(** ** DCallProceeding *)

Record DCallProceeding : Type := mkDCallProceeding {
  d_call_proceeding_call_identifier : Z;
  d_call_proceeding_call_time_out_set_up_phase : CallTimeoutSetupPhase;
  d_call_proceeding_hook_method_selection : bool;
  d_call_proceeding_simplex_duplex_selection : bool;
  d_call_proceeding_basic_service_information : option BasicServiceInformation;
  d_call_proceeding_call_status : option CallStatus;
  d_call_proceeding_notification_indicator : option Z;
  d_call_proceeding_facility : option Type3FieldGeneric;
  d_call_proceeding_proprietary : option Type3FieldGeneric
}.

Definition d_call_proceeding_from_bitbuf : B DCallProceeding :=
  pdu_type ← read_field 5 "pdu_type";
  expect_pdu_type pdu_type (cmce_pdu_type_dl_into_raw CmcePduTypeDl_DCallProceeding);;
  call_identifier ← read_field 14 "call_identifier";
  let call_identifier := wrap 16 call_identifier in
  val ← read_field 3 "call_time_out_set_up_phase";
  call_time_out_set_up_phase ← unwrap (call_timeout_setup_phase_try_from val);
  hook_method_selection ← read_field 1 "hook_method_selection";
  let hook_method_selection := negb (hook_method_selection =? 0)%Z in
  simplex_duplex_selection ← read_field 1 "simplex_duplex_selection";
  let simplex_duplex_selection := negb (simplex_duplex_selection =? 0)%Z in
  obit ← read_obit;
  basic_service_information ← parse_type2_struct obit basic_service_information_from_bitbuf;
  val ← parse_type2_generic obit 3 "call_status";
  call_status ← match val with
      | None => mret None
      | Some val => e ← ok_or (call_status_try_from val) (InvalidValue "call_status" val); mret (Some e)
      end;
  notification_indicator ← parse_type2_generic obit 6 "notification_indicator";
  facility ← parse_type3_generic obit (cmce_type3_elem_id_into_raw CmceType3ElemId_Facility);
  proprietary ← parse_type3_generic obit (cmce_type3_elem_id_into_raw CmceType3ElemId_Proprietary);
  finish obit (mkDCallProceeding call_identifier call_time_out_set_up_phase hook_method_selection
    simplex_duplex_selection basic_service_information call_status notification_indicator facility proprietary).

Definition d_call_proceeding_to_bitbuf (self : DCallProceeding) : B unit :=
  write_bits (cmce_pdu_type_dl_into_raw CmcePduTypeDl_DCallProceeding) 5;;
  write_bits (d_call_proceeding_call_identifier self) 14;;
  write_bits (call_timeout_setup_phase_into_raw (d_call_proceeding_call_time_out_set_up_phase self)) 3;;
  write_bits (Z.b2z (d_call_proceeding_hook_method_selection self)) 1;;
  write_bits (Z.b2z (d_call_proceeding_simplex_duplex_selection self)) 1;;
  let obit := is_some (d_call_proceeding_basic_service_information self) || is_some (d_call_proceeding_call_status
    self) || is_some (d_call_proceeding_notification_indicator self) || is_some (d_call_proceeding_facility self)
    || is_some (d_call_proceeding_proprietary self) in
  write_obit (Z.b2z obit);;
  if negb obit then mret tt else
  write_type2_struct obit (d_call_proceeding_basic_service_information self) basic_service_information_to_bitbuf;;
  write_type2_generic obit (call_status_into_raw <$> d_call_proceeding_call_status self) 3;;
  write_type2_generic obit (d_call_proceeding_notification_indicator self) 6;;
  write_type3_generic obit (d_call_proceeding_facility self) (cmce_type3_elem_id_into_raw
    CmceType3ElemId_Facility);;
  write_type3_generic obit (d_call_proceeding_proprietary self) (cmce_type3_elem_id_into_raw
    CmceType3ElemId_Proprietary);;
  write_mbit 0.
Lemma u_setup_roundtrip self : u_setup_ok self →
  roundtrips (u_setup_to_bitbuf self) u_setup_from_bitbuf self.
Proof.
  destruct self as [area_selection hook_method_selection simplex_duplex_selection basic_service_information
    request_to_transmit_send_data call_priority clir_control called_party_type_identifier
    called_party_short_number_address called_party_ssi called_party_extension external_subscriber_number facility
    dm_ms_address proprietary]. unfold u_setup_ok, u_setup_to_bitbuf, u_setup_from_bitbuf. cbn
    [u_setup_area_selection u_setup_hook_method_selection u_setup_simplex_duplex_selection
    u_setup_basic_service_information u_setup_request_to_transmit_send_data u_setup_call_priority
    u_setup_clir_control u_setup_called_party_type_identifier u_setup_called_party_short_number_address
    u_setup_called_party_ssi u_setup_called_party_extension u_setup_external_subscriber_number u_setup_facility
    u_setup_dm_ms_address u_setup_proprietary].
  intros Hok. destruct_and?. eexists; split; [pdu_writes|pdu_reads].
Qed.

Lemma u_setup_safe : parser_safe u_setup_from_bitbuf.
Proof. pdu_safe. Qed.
--
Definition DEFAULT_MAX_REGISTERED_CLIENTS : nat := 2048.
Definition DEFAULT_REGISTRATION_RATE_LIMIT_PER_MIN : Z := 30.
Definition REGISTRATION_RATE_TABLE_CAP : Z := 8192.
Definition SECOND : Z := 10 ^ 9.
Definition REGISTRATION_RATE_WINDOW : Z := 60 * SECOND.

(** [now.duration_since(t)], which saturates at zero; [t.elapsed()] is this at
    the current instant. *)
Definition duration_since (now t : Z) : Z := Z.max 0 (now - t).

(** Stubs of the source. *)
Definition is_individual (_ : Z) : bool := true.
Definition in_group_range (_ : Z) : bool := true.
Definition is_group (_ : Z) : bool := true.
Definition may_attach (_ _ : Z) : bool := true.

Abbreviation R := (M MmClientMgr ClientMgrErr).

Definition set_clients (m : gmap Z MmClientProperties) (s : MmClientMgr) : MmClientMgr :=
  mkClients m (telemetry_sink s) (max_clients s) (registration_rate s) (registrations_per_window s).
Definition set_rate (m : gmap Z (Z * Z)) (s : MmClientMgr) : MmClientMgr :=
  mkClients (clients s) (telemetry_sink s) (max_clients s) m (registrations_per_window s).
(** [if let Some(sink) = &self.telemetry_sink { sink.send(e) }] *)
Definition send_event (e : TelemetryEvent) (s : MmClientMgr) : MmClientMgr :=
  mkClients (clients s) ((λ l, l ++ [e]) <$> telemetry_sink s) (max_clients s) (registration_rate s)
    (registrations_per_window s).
* * *
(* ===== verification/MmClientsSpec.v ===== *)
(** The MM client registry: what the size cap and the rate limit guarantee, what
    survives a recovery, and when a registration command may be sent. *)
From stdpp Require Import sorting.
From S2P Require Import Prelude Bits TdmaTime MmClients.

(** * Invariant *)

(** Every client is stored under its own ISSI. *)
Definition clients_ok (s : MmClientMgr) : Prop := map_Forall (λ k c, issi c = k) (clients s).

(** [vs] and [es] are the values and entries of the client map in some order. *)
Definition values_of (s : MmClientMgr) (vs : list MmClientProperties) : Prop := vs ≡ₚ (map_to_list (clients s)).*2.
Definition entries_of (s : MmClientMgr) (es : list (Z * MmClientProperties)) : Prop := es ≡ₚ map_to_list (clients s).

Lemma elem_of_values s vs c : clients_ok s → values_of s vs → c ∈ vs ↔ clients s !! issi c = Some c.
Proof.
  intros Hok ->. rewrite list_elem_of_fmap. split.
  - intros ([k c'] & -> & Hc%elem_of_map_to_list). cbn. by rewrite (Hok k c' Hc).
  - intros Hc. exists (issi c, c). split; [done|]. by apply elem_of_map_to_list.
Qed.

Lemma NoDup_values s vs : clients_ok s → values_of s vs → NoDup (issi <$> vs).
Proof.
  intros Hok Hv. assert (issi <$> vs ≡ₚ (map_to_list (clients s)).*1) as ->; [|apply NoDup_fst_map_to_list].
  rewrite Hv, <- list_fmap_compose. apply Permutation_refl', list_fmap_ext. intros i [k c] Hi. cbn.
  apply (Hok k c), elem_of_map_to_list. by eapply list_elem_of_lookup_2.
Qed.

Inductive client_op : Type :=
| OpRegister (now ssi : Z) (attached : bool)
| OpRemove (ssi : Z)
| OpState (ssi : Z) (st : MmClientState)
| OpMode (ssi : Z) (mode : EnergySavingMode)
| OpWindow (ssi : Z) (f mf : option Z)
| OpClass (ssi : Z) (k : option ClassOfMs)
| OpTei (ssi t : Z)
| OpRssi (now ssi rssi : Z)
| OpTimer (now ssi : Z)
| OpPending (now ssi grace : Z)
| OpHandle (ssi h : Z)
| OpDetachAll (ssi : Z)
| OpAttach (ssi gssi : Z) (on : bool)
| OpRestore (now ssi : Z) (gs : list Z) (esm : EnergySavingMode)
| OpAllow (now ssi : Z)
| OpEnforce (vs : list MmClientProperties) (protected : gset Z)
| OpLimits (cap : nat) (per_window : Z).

*Exercise*:
Which lines contain "split"? Copy each of them from the listing.

*Written response*:
  intros Hok. destruct_and?. eexists; split; [pdu_writes|pdu_reads].
  intros Hok ->. rewrite list_elem_of_fmap. split.
  - intros Hc. exists (issi c, c). split; [done|]. by apply elem_of_map_to_list.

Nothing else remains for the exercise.